Your goal = Search the records that follow and extract every line containing the string "auto".

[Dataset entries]
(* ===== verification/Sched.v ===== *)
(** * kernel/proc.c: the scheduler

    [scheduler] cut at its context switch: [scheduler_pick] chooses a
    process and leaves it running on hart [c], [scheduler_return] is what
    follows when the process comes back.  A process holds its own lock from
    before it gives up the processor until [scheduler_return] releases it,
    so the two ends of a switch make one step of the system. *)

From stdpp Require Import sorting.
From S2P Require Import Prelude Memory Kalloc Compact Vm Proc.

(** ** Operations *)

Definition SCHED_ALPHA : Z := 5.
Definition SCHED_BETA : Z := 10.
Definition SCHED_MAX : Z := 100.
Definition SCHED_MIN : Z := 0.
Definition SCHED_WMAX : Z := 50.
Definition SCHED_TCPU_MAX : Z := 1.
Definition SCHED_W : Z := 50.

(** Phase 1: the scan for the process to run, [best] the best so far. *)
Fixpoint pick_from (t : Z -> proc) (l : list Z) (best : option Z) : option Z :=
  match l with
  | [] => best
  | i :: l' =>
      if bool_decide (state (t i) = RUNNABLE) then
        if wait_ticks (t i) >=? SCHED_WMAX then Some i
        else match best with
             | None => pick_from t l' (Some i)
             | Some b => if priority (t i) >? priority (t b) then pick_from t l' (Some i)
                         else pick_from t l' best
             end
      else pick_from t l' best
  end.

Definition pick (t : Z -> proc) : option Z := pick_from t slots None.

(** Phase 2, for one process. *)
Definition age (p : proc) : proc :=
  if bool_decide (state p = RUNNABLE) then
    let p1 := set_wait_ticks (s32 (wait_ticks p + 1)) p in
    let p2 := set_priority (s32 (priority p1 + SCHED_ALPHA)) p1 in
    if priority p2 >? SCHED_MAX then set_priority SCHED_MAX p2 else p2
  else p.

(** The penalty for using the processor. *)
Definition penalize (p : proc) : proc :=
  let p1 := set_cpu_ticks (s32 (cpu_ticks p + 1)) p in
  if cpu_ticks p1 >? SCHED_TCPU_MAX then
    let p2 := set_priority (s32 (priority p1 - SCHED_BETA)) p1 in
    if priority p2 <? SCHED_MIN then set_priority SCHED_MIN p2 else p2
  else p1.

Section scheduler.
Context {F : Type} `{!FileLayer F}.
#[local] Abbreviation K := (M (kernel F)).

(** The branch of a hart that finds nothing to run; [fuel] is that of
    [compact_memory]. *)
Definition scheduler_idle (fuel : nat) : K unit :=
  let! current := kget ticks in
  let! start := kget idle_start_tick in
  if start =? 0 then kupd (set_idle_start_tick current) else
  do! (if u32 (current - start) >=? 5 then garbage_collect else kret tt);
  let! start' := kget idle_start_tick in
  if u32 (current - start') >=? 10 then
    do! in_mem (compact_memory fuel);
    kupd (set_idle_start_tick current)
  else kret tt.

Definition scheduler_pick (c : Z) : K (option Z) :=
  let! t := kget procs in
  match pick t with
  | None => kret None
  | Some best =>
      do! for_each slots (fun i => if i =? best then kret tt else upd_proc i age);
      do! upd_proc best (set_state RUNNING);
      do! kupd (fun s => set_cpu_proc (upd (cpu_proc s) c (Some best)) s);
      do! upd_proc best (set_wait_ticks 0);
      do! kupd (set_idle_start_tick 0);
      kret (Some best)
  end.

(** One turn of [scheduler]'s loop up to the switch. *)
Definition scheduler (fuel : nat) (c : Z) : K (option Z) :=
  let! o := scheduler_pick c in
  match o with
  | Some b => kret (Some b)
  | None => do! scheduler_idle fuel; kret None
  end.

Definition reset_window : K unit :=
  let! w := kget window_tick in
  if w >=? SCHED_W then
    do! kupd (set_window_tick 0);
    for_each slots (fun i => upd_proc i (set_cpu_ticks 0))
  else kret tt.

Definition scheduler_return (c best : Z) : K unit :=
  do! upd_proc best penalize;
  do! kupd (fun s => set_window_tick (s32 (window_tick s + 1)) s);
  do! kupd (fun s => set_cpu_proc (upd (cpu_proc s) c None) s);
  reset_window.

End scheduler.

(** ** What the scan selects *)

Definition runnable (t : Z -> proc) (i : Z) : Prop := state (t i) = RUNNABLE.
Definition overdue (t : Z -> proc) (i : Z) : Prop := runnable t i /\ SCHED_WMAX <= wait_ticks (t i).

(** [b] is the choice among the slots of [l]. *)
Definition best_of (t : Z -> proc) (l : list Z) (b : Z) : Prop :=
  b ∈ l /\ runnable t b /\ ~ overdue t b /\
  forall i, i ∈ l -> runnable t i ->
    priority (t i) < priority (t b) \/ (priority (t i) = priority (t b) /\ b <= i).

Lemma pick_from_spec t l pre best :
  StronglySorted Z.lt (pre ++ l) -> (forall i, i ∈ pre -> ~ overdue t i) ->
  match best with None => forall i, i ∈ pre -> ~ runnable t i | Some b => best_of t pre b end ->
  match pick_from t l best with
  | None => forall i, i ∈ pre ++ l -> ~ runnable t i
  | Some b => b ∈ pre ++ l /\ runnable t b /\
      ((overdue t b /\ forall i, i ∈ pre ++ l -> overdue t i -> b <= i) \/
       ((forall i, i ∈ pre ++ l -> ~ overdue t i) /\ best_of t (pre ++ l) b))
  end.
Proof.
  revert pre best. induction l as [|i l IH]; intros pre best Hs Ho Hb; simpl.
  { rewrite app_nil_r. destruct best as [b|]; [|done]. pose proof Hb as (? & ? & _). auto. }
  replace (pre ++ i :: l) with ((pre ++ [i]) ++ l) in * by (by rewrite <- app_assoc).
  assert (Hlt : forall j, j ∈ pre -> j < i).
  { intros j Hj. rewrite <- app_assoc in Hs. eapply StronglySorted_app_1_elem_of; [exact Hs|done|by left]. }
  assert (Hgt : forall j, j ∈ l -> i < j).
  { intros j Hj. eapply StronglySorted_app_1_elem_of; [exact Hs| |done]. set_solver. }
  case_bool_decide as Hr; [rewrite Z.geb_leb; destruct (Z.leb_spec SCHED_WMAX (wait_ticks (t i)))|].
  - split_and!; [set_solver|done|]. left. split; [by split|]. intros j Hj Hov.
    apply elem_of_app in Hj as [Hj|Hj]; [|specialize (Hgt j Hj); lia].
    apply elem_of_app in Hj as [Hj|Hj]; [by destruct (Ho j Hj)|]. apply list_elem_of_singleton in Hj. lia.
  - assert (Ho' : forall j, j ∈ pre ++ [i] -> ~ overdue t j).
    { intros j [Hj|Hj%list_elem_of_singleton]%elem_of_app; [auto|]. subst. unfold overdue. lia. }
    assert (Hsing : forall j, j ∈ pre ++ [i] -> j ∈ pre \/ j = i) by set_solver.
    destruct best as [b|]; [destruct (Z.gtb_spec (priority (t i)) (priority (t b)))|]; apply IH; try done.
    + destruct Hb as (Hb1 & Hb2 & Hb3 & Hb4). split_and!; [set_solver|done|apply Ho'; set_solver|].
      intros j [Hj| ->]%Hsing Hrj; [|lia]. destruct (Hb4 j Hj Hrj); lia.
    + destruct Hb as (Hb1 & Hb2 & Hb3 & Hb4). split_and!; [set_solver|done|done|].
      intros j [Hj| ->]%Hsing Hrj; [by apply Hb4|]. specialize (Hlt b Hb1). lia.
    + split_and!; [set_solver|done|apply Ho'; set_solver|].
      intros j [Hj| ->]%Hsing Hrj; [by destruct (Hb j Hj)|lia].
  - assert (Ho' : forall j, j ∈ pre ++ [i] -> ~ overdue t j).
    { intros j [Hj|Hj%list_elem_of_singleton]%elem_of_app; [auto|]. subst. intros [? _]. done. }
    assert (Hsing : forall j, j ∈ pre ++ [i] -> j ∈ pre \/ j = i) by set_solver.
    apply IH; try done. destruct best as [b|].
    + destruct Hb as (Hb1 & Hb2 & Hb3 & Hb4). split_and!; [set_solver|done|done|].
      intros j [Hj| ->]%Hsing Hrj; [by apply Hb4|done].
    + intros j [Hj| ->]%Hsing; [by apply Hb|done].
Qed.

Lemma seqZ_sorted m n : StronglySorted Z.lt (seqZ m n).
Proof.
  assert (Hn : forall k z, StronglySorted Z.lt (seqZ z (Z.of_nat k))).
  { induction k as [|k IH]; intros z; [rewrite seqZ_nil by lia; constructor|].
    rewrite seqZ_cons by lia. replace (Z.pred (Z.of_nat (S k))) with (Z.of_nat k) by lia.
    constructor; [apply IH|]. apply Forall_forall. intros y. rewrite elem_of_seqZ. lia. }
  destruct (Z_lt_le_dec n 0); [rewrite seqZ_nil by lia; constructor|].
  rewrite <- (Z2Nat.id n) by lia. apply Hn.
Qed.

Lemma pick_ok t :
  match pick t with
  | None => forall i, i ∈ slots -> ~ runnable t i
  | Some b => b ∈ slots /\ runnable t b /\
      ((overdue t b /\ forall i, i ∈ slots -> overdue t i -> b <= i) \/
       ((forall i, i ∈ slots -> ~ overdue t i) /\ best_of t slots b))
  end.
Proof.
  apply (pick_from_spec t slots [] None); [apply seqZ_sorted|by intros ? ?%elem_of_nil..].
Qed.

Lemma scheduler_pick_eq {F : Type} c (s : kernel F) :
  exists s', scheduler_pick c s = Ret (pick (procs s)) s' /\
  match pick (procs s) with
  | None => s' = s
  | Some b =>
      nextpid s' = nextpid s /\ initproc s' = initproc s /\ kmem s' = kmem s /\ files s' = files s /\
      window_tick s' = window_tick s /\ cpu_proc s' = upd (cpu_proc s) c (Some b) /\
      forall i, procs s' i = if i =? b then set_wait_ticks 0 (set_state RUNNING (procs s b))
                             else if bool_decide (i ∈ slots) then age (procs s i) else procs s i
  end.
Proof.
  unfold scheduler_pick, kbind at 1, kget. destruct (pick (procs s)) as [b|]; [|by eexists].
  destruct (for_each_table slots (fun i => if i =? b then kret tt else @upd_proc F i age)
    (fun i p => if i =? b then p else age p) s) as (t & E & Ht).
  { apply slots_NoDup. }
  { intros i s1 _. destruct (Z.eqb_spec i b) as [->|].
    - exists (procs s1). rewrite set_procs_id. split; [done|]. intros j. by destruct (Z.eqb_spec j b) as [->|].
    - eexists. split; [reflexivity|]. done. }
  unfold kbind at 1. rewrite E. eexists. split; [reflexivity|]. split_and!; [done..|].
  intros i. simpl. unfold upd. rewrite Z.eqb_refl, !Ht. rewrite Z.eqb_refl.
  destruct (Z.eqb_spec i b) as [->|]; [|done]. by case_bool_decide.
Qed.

Completed exercise =
  { rewrite app_nil_r. destruct best as [b|]; [|done]. pose proof Hb as (? & ? & _). auto. }
    { intros j [Hj|Hj%list_elem_of_singleton]%elem_of_app; [auto|]. subst. unfold overdue. lia. }
    { intros j [Hj|Hj%list_elem_of_singleton]%elem_of_app; [auto|]. subst. intros [? _]. done. }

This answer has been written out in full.